Debian Drops SPARC Platform Support
jones_supa writes: SPARC isn't exactly a highly-used architecture anymore, so the Debian operating system is dropping support for the platform, according to Joerg Jaspert last week in the "debian-sparc" mailing list. He noted that this does not block a later comeback as "sparc64." Following that announcement, a new post today tells us that SPARC support was just removed from the unstable, experimental and jessie-updates channels.
I think the first version of Debian I'd ever used was Hamm on an old Sparcstation IPC.
Your hair look like poop, Bob! - Wanker.
I had a Sun Netra T1 200 for a bit over 10 years that ran Debian on Sparc. The hardware was reliable, the Debian as an OS worked well enough, less of a headache than Solaris IMHO. Occasionally had some weird kernel related quirks, but I generally just kept it tracking Debian sid.
I think it was just a matter of time that the Debian sparc port went away, the surplus of old sparc boxes has gone away more than anything. I'm not sure anyone used Debian on sparc for anything serious(read business use), though.
While Cell failed as a platform, the concept itself had merit, and the concept of pairing high-performance and low-performance processors can be found in the HPC market today (like Intel's Phi or GPGPU) and in the mobile market (like ARM's big.LITTLE architecture).
For more than just a couple of us here, I suspect, there was a time when "Sparc," "UNIX," "graphics," "Internet," and "science" were all nearly synonymous terms.
Simpler times.
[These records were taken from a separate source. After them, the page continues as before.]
(** [new Date(dateString).getTime()], the platform's reading of a date:
    a time in milliseconds, or NaN. *)
Variable Date_getTime : jsstring -> number.

(** [validateDate(dateString)] *)
Definition validateDate (dateString : jsstring) : result :=
  if negb (truthy dateString) then mkResult false (js "Дата обязательна")
  else if isNaN (Date_getTime dateString) then
    mkResult false (js "Неверный формат даты")
  else mkResult true [].

End WithDate.

(** A form control, with what [showError] and [clearError] change on the
    control itself: the [error] class. *)
Record input : Type := mkInput {
  value_of : jsstring;
  error_class : bool
}.

(** The form as the two functions see it: its controls by name, the
    elements of class [form-error] with their text (they are taken to
    hold text only), and the elements these lie in.  Elements that are
    none of these and hold none of these are left out.  Names are taken
    to name one control each, the first of the name in tree order. *)
Inductive node : Type :=
| Control (name : jsstring) (i : input)
| FormError (text : jsstring)
| Box (children : list node).

(** The children of the form element. *)
Definition form := list node.

(** [form.elements[name]], below one element and among several. *)
Fixpoint element_in (name : jsstring) (n : node) : option input :=
  match n with
  | Control m i => if JsString.eqb name m then Some i else None
  | FormError _ => None
  | Box cs =>
      (fix first (l : list node) : option input :=
         match l with
         | [] => None
         | c :: r =>
             match element_in name c with
             | Some i => Some i
             | None => first r
             end
         end) cs
  end.

Fixpoint element (name : jsstring) (f : list node) : option input :=
  match f with
  | [] => None
  | c :: r =>
      match element_in name c with
      | Some i => Some i
      | None => element name r
      end
  end.

(** What is done to the element that [querySelector('.form-error')]
    finds among the elements, the first one of that class in tree order:
    it is given the text ([Some]) or removed ([None]); the answer is
    [None] where there is no such element. *)
Fixpoint put_error_in (k : option jsstring) (n : node) : option node :=
  match n with
  | Box cs =>
      option_map Box
        ((fix put (l : list node) : option (list node) :=
            match l with
            | [] => None
            | FormError _ :: r =>
                Some (match k with Some msg => FormError msg :: r | None => r end)
            | c :: r =>
                match put_error_in k c with
                | Some c' => Some (c' :: r)
                | None => option_map (cons c) (put r)
                end
            end) cs)
  | _ => None
  end.

Fixpoint put_error (k : option jsstring) (l : list node) : option (list node) :=
  match l with
  | [] => None
  | FormError _ :: r =>
      Some (match k with Some msg => FormError msg :: r | None => r end)
  | c :: r =>
      match put_error_in k c with
      | Some c' => Some (c' :: r)
      | None => option_map (cons c) (put_error k r)
      end
  end.

(** The [error] class of the control, among the children of its parent. *)
Fixpoint set_class (name : jsstring) (b : bool) (l : list node) : list node :=
  match l with
  | [] => []
  | Control m i :: r =>
      if JsString.eqb name m then Control m (mkInput (value_of i) b) :: r
      else Control m i :: set_class name b r
  | c :: r => c :: set_class name b r
  end.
Boy did that hardware last and last and last in comparison to the hardware of today.
Well, I suppose it can finally no longer be said that the Sparcstation 10 I keep here just for old times' sake can still run "current Linux distributions." But it's still fun to pull it out for people, show them hundreds of megabytes of RAM, 1152x900 24-bit graphics, gigabytes of storage, multiple ethernet channels, and multiple processors, running Firefox happily, and tell them it dates to 1992, when high-end PCs were shipping with mayyybe 16-32GB RAM, a single 486 processor, 640x480x16 graphics, a few dozen megabytes of storage, and no networking.
It helps people to get a handle on how it was possible to develop the internet and do so much of the science that came out of that period—and why even though I don't know every latest hot language, the late '80s/early '90s computer science program that I went to (entirely UNIX-based, all homework done using the CLI, vi, and gcc, emphasis on theory, classic data structures, and variously networked/parallelized environments, with labs of Sparc and 88k hardware all on a massive campus network) seems to have prepared me for today's real-world needs better than the programs they went to, with lots of Dell boxes running Windows-based Java IDEs.
STOP . AMERICA . NOW
[...] and is now even more rare and given its proprietary nature [...]
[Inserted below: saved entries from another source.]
(* ===== verification/_CoqProject ===== *)
-Q . S2P
Prelude.v
Ring.v
Fifo.v
Microkit.v
CLib.v
RingQueue.v
NetQueue.v
SerialQueue.v
Bitarray.v
Fsmalloc.v
SerialVirtTx.v
SerialVirtRx.v
Ialloc.v
BlkQueue.v
BlkVirtState.v
BlkPartition.v
BlkVirt.v
I2cQueue.v
BufferLedger.v
NetVirtRx.v
NetRxSystem.v
NetVirtTx.v
NetCopy.v
I2cVirt.v
SoundQueue.v
SoundVirt.v
NetSignal.v
Udivmod.v
TimerTable.v
TimerArm.v
TimerGoldfish.v
TimerMeson.v
TimerJh7110.v
TimerImx.v
TimerService.v
SpiQueue.v
SpiVirt.v
HwRing.v
HwRecycle.v
EthImx.v
EthMeson.v
EthDwmac.v
EthRegs.v
EthDwmacInit.v
EthImxInit.v
EthMesonInit.v
VirtQueue.v
VirtioBlk.v
VirtioBlkInv.v
VirtioBlkSpec.v
VirtioBlkReq.v
VirtioBlkSystem.v
VirtioNet.v
VirtioNetInv.v
VirtioNetSpec.v
VirtioNetOps.v
VirtioNetSystem.v
UartDev.v
UartArm.v
UartRaw.v
UartImx.v
UartMeson.v
UartNs16550a.v
GpuQueue.v
GpuVirt.v
GpuSpec.v
GpuRel.v
GpuClient.v
GpuDriver.v
GpuFlight.v
GpuInit.v
GpuTyping.v
GpuSystem.v
GpuCorrect.v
I never got this: SPARC is probably the least least proprietary architecture out there.
First, anyone can license (www.sparc.org) and sell SPARC CPUs, just like you can license ARM. Try going to Intel and trying to license their latest architectures. They even use OpenBoot for their "BIOS" / firmware, which was available to anyone as IEEE 1275.
Second, you can buy SPARC servers (see above) from at least two vendors (Oracle and Fujitsu), and run Solaris (or anything else) on them.
You can even get GPL licensed HDL for some of the earlier T-series processors: https://lwn.net/Articles/243874/
If it's so easy, why don't you take over the port and show us how it's done? Debian has been very up front for years now that the sparc port was on its way out due to lack of interest; if anyone really cared, they would have stepped up to maintain it. The problem here isn't that it's impossible, or even a theoretical challenge, the problem is that the sparc hardware in general isn't really all that great and there isn't really a compelling reason to use it when people are literally throwing out higher-spec'd x86 gear. Only on the highest end is the sparc line potentially interesting, and nobody spends that much money to run a research project as an OS; by the time the hardware is available to hobbyist developers it's obsolete--and again, why bother plugging in a really power-hungry system and spend years developing for a platform that, by the time it's usable, will be outperformed by tomorrow's junk?